The surface area of what UX and digital product designers work on has therefore increased. When I interviewed Elena Pacenti, the Director of the MDes Interaction Design program at California College of the Arts, in early summer, she expressed optimism regarding the future of our profession, saying that she does not believe designers will be in less demand due to AI.

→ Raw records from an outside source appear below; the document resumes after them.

(** * Juggler: the interactive client, the broker contract and the engine

    The development has four parts.

    - [Cli] embeds [cmd/juggler-client/cmd.go]: the table of connections of
      the interactive client, [getConn], and every command of the
      [commands] table.
    - [Broker] embeds the [broker] package: its package variable
      [DefaultCallTimeout], and the contract of the three streaming
      connections ([ResultsConn], [CallsConn], [PubSubConn]), which the
      package declares as interfaces.
    - [Adapter] models the call queues and the routing of results of the
      backend adapter.
    - [Server] models the per-connection engine that answers inbound
      frames and forwards results and events.

    The adapter and the server are not among the sources embedded here;
    what is modelled after the specification instead says so where it is
    defined. *)

From Stdlib Require Import ZArith Ascii String List Lia Bool.
From stdpp Require Import base tactics option list strings gmap sets.

Local Open Scope Z_scope.
Set Default Proof Using "Type".
(* stdpp's [set_solver] clears hypotheses it may not have introduced. *)
Set Warnings "-clear-no-such-hyp".

(** ** Go runtime conventions shared by the three parts *)

(** A Go computation either completes with a value or panics (index out of
    range).  While it runs it performs observable effects, kept in order. *)
Inductive outcome (A : Type) : Type :=
| Done (a : A)
| Panic.
Arguments Done {A} a.
Arguments Panic {A}.

(** [l[i]] for a Go [int] index [i]: a run-time panic outside [0 <= i < len(l)]. *)
Definition index {A : Type} (l : list A) (i : Z) : outcome A :=
  if (0 <=? i) && (i <? Z.of_nat (length l)) then
    match l !! Z.to_nat i with
    | Some x => Done x
    | None => Panic
    end
  else Panic.

(** [l[i] = x]: same bounds check, then the slot is overwritten in place. *)
Definition store {A : Type} (l : list A) (i : Z) (x : A) : outcome (list A) :=
  if (0 <=? i) && (i <? Z.of_nat (length l)) then Done (<[Z.to_nat i := x]> l)
  else Panic.

(** [len(l)] as a Go [int]. *)
Definition len {A : Type} (l : list A) : Z := Z.of_nat (length l).

(** [len(s)] of a Go string: its number of bytes. *)
Definition slen (s : string) : Z := Z.of_nat (String.length s).

(** [s[lo:hi]] on a string, for [0 <= lo <= hi <= len(s)]. *)
Definition slice (s : string) (lo hi : Z) : string :=
  substring (Z.to_nat lo) (Z.to_nat (hi - lo)) s.

(** [strings.Join(l, sep)]. *)
Definition Join (l : list string) (sep : string) : string := String.concat sep l.

(** A decimal reading of [strconv.Atoi] on a 64-bit platform, used to run
    the client on concrete command lines: an optional sign, at least one
    digit, nothing but digits, and a value that fits an [int]. *)
Definition digit_of (a : ascii) : option Z :=
  let n := Z.of_N (N_of_ascii a) in
  if (48 <=? n) && (n <=? 57) then Some (n - 48) else None.

Fixpoint digits_from (acc : Z) (s : string) : option Z :=
  match s with
  | EmptyString => Some acc
  | String a s' =>
      match digit_of a with
      | Some d => digits_from (acc * 10 + d) s'
      | None => None
      end
  end.

Definition unsigned_dec (s : string) : option Z :=
  match s with
  | EmptyString => None
  | _ => digits_from 0 s
  end.

Definition Atoi64 (s : string) : option Z :=
  let signed :=
    match s with
    | String "+" s' => unsigned_dec s'
    | String "-" s' => Z.opp <$> unsigned_dec s'
    | _ => unsigned_dec s
    end in
  match signed with
  | Some n => if (- 2 ^ 63 <=? n) && (n <=? 2 ^ 63 - 1) then Some n else None
  | None => None
  end.

(** The durations of [time.ParseDuration] that are a whole number of
    seconds, written [<digits>s], in nanoseconds; enough to run the client
    on concrete command lines. *)
Definition ParseSeconds (s : string) : option Z :=
  let n := String.length s in
  match String.get (n - 1) s with
  | Some "s"%char => (fun k => k * 1000000000) <$> unsigned_dec (substring 0 (n - 1) s)
  | _ => None
  end.

(** ** The interactive client ([cmd/juggler-client/cmd.go]) *)

Module Cli.

Section Commands.

(** A live [*client.Client]; the [nil] pointer is [None]. *)
Context {Client : Type}.

(** [strconv.Atoi] and [time.ParseDuration] of the Go library: [None] when
    they return an error.  Durations are nanoseconds. *)
Variable Atoi : string -> option Z.
Variable ParseDuration : string -> option Z.

(** The flags [*defaultConnFlag] and [*defaultSubprotoFlag] of the program. *)
Variable defaultConnFlag : string.
Variable defaultSubprotoFlag : string.

(** The package variable [connections []*client.Client]. *)
Abbreviation Connections := (list (option Client)) (only parsing).

(** The argument handed to [c.Call]: the [nil] interface, a Go string
    (marshaled as a JSON string), or a [*json.RawMessage] (sent as is). *)
Inductive Payload : Type :=
| PldNil
| PldString (v : string)
| PldRaw (rm : string).

(** Lines written with [printErr] and [printf]. *)
Inductive Line : Type :=
| ArgumentError (arg : string)
| InvalidConnectionID (arg : string)
| DialFailed
| Connected (id : Z) (addr : string)
| InvalidTimeout (id : Z)
| InvalidNumber (id : Z)
| NoWriter (id : Z)
| HelpText.

(** What a command does to the outside: what it prints and what it asks
    of a connection.  The line printed after the last request of a command
    returns (the UUID or the error of that request) depends on the peer
    only and is left out. *)
Inductive Effect : Type :=
| Print (l : Line)
| Dial (addr : string) (subs : list string) (logger : Z)
| ConnClose (c : Client)
| WriteControl (c : Client) (st : string)
| WriteMessage (c : Client) (m : string)
| CallReq (c : Client) (uri : string) (pld : Payload) (to : Z)
| PubReq (c : Client) (channel : string) (v : string)
| SubReq (c : Client) (channel : string) (pattern : bool)
| UnsbReq (c : Client) (channel : string) (pattern : bool)
| NextWriter (c : Client)
| RandBytes (c : Client) (n : Z).

(** A command body: a value and the effects performed, or a panic. *)
Definition M (A : Type) : Type := outcome (A * list Effect).

Definition ret {A : Type} (a : A) : M A := Done (a, []).

Definition bind {A B : Type} (f : A -> M B) (m : M A) : M B :=
  match m with
  | Panic => Panic
  | Done (a, w) =>
      match f a with
      | Panic => Panic
      | Done (b, w') => Done (b, w ++ w')
      end
  end.

#[global] Instance M_ret : MRet M := @ret.
#[global] Instance M_bind : MBind M := @bind.

Definition emit (e : Effect) : M unit := Done (tt, [e]).

(** The value a command body returns, its effects forgotten. *)
Definition value {A : Type} (m : M A) : outcome A :=
  match m with
  | Done (a, _) => Done a
  | Panic => Panic
  end.

Definition lift {A : Type} (o : outcome A) : M A :=
  match o with
  | Done a => ret a
  | Panic => Panic
  end.

(** [getConn]: the connection named by a command argument and its slot. *)
Definition getConn (connections : Connections) (arg : string) : M (option Client * Z) :=
  match Atoi arg with
  | None => emit (Print (ArgumentError arg));; ret (None, 0)
  | Some ix =>
      if (0 <? ix) && (ix <=? len connections) then
        c ← lift (index connections (ix - 1));
        match c with
        | Some c => ret (Some c, ix - 1)
        | None => ret (None, 0)
        end
      else ret (None, 0)
  end.

(** The frame shared by every command that names a connection:
    [if c, ix := getConn(args[0]); c != nil { ... } else { printErr(...) }]. *)
Definition withConn {A : Type} (connections : Connections) (args : list string)
    (otherwise : A) (body : Client -> Z -> M A) : M A :=
  a0 ← lift (index args 0);
  '(c, ix) ← getConn connections a0;
  match c with
  | Some c => body c ix
  | None => emit (Print (InvalidConnectionID a0));; ret otherwise
  end.

(** [helpCmd] and [exitCmd] leave the table alone; the read loop stops at
    [exit] by itself. *)
Definition helpCmd (args : list string) (connections : Connections) : M Connections :=
  emit (Print HelpText);; ret connections.

Definition exitCmd (args : list string) (connections : Connections) : M Connections :=
  ret connections.

(** [connectCmd]; [dialed] is what [client.Dial] returned, [None] for an
    error. *)
Definition connectCmd (dialed : option Client) (args : list string)
    (connections : Connections) : M Connections :=
  addr ← (if 0 <? len args then lift (index args 0) else ret defaultConnFlag);
  sub0 ← (if 1 <? len args then lift (index args 1) else ret defaultSubprotoFlag);
  emit (Dial addr [sub0] (len connections + 1));;
  match dialed with
  | None => emit (Print DialFailed);; ret connections
  | Some conn =>
      let connections := connections ++ [Some conn] in
      emit (Print (Connected (len connections) addr));; ret connections
  end.

(** [disconnectCmd]. *)
Definition disconnectCmd (args : list string) (connections : Connections) : M Connections :=
  withConn connections args connections (fun c ix =>
    emit (ConnClose c);;
    lift (store connections ix None)).

(** [closeCmd]. *)
Definition closeCmd (args : list string) (connections : Connections) : M Connections :=
  withConn connections args connections (fun c ix =>
    st ← (if 1 <? len args then lift (index args 1) else ret "bye"%string);
    emit (WriteControl c st);; ret connections).

(** [sendCmd]. *)
Definition sendCmd (args : list string) (connections : Connections) : M Connections :=
  withConn connections args connections (fun c ix =>
    emit (WriteMessage c (Join (drop 1 args) " "));; ret connections).

(** The payload chosen by [callCmd] (the lines between the timeout and
    [c.Call]): [v] and [pld] start as the zero string and the nil interface. *)
Definition backtick : ascii := "`"%char.

Definition wrapped (v : string) : bool :=
  (2 <? slen v)
  && bool_decide (String.get 0 v = Some backtick)
  && bool_decide (String.get (Z.to_nat (slen v - 1)) v = Some backtick).

(** "Wrapped in backticks", as the help text of [callCmd] puts it: longer
    than two bytes, the first and the last of which are backticks. *)
Definition in_backticks (v : string) : Prop :=
  2 < slen v /\
  String.get 0 v = Some backtick /\
  String.get (Z.to_nat (slen v - 1)) v = Some backtick.

Definition callPayload (args : list string) : Payload :=
  let '(v, pld) :=
    if 3 <? len args then
      let v := Join (drop 3 args) " " in (v, PldString v)
    else (EmptyString, PldNil) in
  if wrapped v then PldRaw (slice v 1 (slen v - 1)) else pld.

(** [callCmd]. *)
Definition callCmd (args : list string) (connections : Connections) : M Connections :=
  withConn connections args connections (fun c ix =>
    to ← (if 2 <? len args then
            a2 ← lift (index args 2);
            ret (ParseDuration a2)
          else ret (Some 0));
    match to with
    | None => emit (Print (InvalidTimeout (ix + 1)));; ret connections
    | Some to =>
        let pld := callPayload args in
        uri ← lift (index args 1);
        emit (CallReq c uri pld to);; ret connections
    end).

(** [pubCmd]. *)
Definition pubCmd (args : list string) (connections : Connections) : M Connections :=
  withConn connections args connections (fun c ix =>
    let v := if 2 <? len args then Join (drop 2 args) " " else EmptyString in
    channel ← lift (index args 1);
    emit (PubReq c channel v);; ret connections).

(** [getSubFunc] and [getUnsbFunc]. *)
Definition getSubFunc (pattern : bool) (args : list string)
    (connections : Connections) : M Connections :=
  withConn connections args connections (fun c ix =>
    channel ← lift (index args 1);
    emit (SubReq c channel pattern);; ret connections).

Definition getUnsbFunc (pattern : bool) (args : list string)
    (connections : Connections) : M Connections :=
  withConn connections args connections (fun c ix =>
    channel ← lift (index args 1);
    emit (UnsbReq c channel pattern);; ret connections).

(** [randCmd].  It asks the connection for a writer first; [writer] tells
    whether [conn.NextWriter] gave one.  Without a writer it prints "rand
    failed to get writer" and returns; with one it reads the count, then
    copies that many random bytes to the writer. *)
Definition randCmd (writer : bool) (args : list string)
    (connections : Connections) : M Connections :=
  withConn connections args connections (fun c ix =>
    emit (NextWriter c);;
    if writer then
      n ← (if 1 <? len args then
             a1 ← lift (index args 1);
             ret (Atoi a1)
           else ret (Some 20));
      match n with
      | None => emit (Print (InvalidNumber (ix + 1)));; ret connections
      | Some n => emit (RandBytes c n);; ret connections
      end
    else emit (Print (NoWriter (ix + 1)));; ret connections).

(** The [commands] table: a command line once its first word is looked up,
    with what the network answered where the body branches on it. *)
Inductive Command : Type :=
| Help
| Exit
| Connect (dialed : option Client)
| Disconnect
| Send
| Close
| Call
| Pub
| Sub
| PSub
| Unsb
| PUnsb
| Rand (writer : bool).

Definition Run (cmd : Command) : list string -> Connections -> M Connections :=
  match cmd with
  | Help => helpCmd
  | Exit => exitCmd
  | Connect dialed => connectCmd dialed
  | Disconnect => disconnectCmd
  | Send => sendCmd
  | Close => closeCmd
  | Call => callCmd
  | Pub => pubCmd
  | Sub => getSubFunc false
  | PSub => getSubFunc true
  | Unsb => getUnsbFunc false
  | PUnsb => getUnsbFunc true
  | Rand writer => randCmd writer
  end.

(** A session: the commands typed, in order.  A panic ends the program
    with the table as the last completed command left it. *)
Fixpoint session (cmds : list (Command * list string)) (connections : Connections)
    : Connections :=
  match cmds with
  | [] => connections
  | (cmd, args) :: rest =>
      match Run cmd args connections with
      | Done (connections', _) => session rest connections'
      | Panic => connections
      end
  end.

(** *** Facts about the runtime conventions *)

Lemma index_Done {A : Type} (l : list A) (i : Z) (x : A) :
  index l i = Done x <-> 0 <= i < len l /\ l !! Z.to_nat i = Some x.
Proof.
  unfold index, len. destruct (0 <=? i) eqn:H0; simpl.
  - destruct (i <? Z.of_nat (length l)) eqn:H1.
    + destruct (l !! Z.to_nat i) as [y|] eqn:Hl.
      * split; [intros [= ->]; split; [lia | done] | intros [_ [= ->]]; done].
      * split; [done | intros [_ ?]; done].
    + split; [done | lia].
  - split; [done | lia].
Qed.
Lemma justified_incl currentDir entries entries' m :
  (forall e, In e entries -> In e entries') ->
  justified path_join currentDir entries m -> justified path_join currentDir entries' m.
Proof.
  intros Hi (name & file & Hl & H). exists name, file.
  split; [eapply located_incl; eauto | exact H].
Qed.

Lemma fold_justified entries :
  Forall (fun e =>
            forall currentDir st,
              exists found,
                manifests (scanEntry path_join path_relative dir currentDir e st)
                = manifests st ++ found
                /\ Forall (justified path_join currentDir [e]) found) entries ->
  forall currentDir st,
    exists found,
      manifests (fold_left
                   (fun st e =>
                      scanEntry path_join path_relative dir currentDir e st)
                   entries st)
      = manifests st ++ found
      /\ Forall (justified path_join currentDir entries) found.
Proof.
  induction 1 as [|e rest He _ IH]; intros currentDir st; cbn [fold_left].
  - exists []. rewrite app_nil_r. split; [reflexivity|constructor].
  - destruct (He currentDir st) as (found1 & E1 & J1).
    destruct (IH currentDir
                (scanEntry path_join path_relative dir currentDir e st))
      as (found2 & E2 & J2).
    exists (found1 ++ found2). rewrite E2, E1, app_assoc.
    split; [reflexivity|]. apply Forall_app. split.
    + eapply Forall_impl; [exact J1|]. intros m. apply justified_incl.
      intros e' [<-|[]]. left. reflexivity.
    + eapply Forall_impl; [exact J2|]. intros m. apply justified_incl.
      intros e' H. right. exact H.
Qed.

Lemma scanEntry_justified e :
  forall currentDir st,
    exists found,
      manifests (scanEntry path_join path_relative dir currentDir e st)
      = manifests st ++ found
      /\ Forall (justified path_join currentDir [e]) found.
Proof.
  induction e as [name file|name entries IH] using dirent_nested_ind;
    intros currentDir st; cbn [scanEntry entry_name].
  - destruct (decide _) as [_|_].
    { exists []. rewrite app_nil_r. split; [reflexivity|constructor]. }
    unfold scanFile. cbn [manifests scannedFiles].
    destruct (filenameMatch name || contentMatch file) eqn:E.
    + eexists [_]. split; [reflexivity|]. constructor; [|constructor].
      exists name, file. cbn [path type].
      split; [apply located_here; left; reflexivity|].
      split; [exact E|reflexivity].
    + exists []. rewrite app_nil_r. split; [reflexivity|constructor].
  - destruct (decide _) as [_|_].
    { exists []. rewrite app_nil_r. split; [reflexivity|constructor]. }
    destruct (test skipped_directory name).
    { exists []. rewrite app_nil_r. split; [reflexivity|constructor]. }
    match goal with
    | |- context [fold_left _ entries ?st0] =>
        destruct (fold_justified entries IH (path_join currentDir name) st0)
          as (found & E & J)
    end.
    exists found. split; [exact E|].
    eapply Forall_impl; [exact J|]. intros m (fname & file & Hl & H).
    exists fname, file. split; [|exact H].
    eapply located_below; [left; reflexivity|exact Hl].
Qed.

(** Every candidate of a scan stands for a file the walk reached, and its
    reason is [filename] exactly when the name of that file matches. *)
Lemma findManifestFiles_justified entries m :
  In m (findManifestFiles path_join path_relative dir entries) ->
  justified path_join dir entries m.
Proof.
  unfold findManifestFiles, scanDirectory. intros H.
  destruct (fold_justified entries
              (proj2 (Forall_forall _ _) (fun e _ => scanEntry_justified e))
              dir (MkScan [] ∅)) as (found & E & J).
  rewrite E in H. cbn [manifests app] in H.
  rewrite Forall_forall in J. apply J, list_elem_of_In, H.
Qed.

End Reasons.

(** C10: a file whose name matches a manifest-name pattern and whose content
    matches the content check is pushed with the reason [filename]. *)
Theorem filename_reason_wins path_join path_relative dir currentDir name file st :
  filenameMatch name = true ->
  contentMatch file = true ->
  path_relative dir (path_join currentDir name) ∉ scannedFiles st ->
  manifests (scanEntry path_join path_relative dir currentDir (File name file) st)
  = manifests st ++ [MkManifest (path_join currentDir name) "filename"].
Proof.
  intros Hn Hc Hs. cbn [scanEntry entry_name].
  destruct (decide _) as [Hin|_]; [contradiction|].
  unfold scanFile. cbn [manifests scannedFiles]. rewrite Hn. reflexivity.
Qed.

Lemma filename_reason_wins_witness :
  manifests (scanEntry posix_join posix_relative "/work" "/work/src"
               (File "package.json" (Some left_pad_manifest)) (MkScan [] ∅))
  = [MkManifest "/work/src/package.json" "filename"].
Proof.
  apply (filename_reason_wins posix_join posix_relative "/work" "/work/src"
           "package.json" (Some left_pad_manifest) (MkScan [] ∅)).
  - vm_compute. reflexivity.
  - vm_compute. reflexivity.
  - apply not_elem_of_empty.
Defined.

(** C6: the comment of the content check says it looks at the first 1KB, and
    the read is given 0 and 1024, but [readFileSync] takes no offset and no
    length and returns the whole file.  A file with 1024 letters and then the
    word import becomes a candidate; its first 1024 bytes alone do not make
    one. *)
Theorem content_check_reads_whole_file :
  String.length padded_import = 1030
  /\ filenameMatch "notes.txt" = false
  /\ findManifestFiles posix_join posix_relative "/work"
       [File "notes.txt" (Some (Str.take 1024 padded_import))] = []
  /\ findManifestFiles posix_join posix_relative "/work"
       [File "notes.txt" (Some padded_import)]
     = [MkManifest "/work/notes.txt" "content"].
Proof. vm_compute. repeat split; reflexivity. Qed.

(** * Further properties *)

Import Tree Disk Text Extractor Samples.

(** ** Downloads and the files they leave *)

Section Files.

Variable url_protocol : string -> option string.
Variable network : string -> response.
Variable timer_fires : list string -> bool.
Variable opens : string -> bool.
Variable path_join : string -> string -> string.

Lemma left_by_after_failure outputPath fs fs1 fs2 ok :
  left_by network outputPath fs false fs1 ->
  left_by network outputPath fs1 ok fs2 ->
  left_by network outputPath fs ok fs2.
Proof.
  intros H1 H2. inversion H1; subst; clear H1; try exact H2;
    inversion H2; subst; clear H2;
    rewrite ?delete_delete_eq, ?delete_insert_eq, ?insert_delete_eq,
      ?insert_insert_eq;
    try (constructor; assumption).
Qed.

Lemma left_by_other_paths outputPath fs ok fs' p :
  left_by network outputPath fs ok fs' ->
  p <> outputPath -> fs' !! p = fs !! p.
Proof.
  intros H Hp. inversion H; subst;
    rewrite ?lookup_insert_ne, ?lookup_delete_ne by congruence; reflexivity.
Qed.

Lemma settle_left_by r outputPath w o w' :
  settle opens r outputPath w = (o, w') ->
  (exists url, r = network url) ->
  left_by network outputPath (files w) (succeeded o) (files w')
  /\ requests w' = requests w
  /\ overtaken o = false.
Proof.
  unfold settle, on_finish, Node.readFileSync. intros H Hr.
  destruct r as [|statusCode location [data|received]].
  - inversion H; subst. split; [constructor|split; reflexivity].
  - destruct (negb (statusCode =? 200)).
    { inversion H; subst. split; [constructor|split; reflexivity]. }
    destruct (negb (opens outputPath)).
    { inversion H; subst. split; [constructor|split; reflexivity]. }
    cbn [files requests] in H. rewrite lookup_insert_eq in H.
    destruct (test script_tokens data) eqn:Et; inversion H; subst;
      cbn [files requests succeeded].
    + split; [constructor; exact Et|split; reflexivity].
    + rewrite delete_insert_eq. split; [constructor|split; reflexivity].
  - destruct (negb (statusCode =? 200)).
    { inversion H; subst. split; [constructor|split; reflexivity]. }
    destruct (negb (opens outputPath)).
    { inversion H; subst. split; [constructor|split; reflexivity]. }
    inversion H; subst. cbn [files requests succeeded].
    split; [|split; reflexivity]. constructor.
    destruct Hr as [url Hr]. exists url, statusCode, location.
    symmetry. exact Hr.
Qed.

Instead, she foresees a higher demand for designers, saying, “I do not believe that designers will be less in demand. I think there will be a tremendous need for designers.” She argues that the last ten years were spent developing the technology and now designers are needed to act as stakeholders who “bring value for human beings” and determine “what makes sense and what doesn’t.”

Our value as systems thinkers, as the ones who translate between business and user, and ultimately the folks who fight for the user, remain as essential to business as ever. While it’s fun to whip up an experience in Cursor or ship some frontend code, I will argue that we’re more valuable when we derisk feature development by discerning how to solve user problems. If we want to be seen as strategic leaders, we need to stop worrying about the pixels so much and leave that to the AI. If this past year has taught us anything, it’s that AI will continue to get better. We should continue to provide value by creating the future and helping users connect with it. AI can extrapolate from what exists. Humans can imagine what doesn’t yet.

P.S. The image above is J.M.W. Turner’s Rain, Steam and Speed – The Great Western Railway from 1844. Turner painted it when rail travel was remaking England—a new technology moving faster than people could fully comprehend. The train in the painting is barely visible, emerging from mist and rain, more felt than seen. That’s what this year has been like. The transformation is already underway, and we’re all still squinting to make out its shape.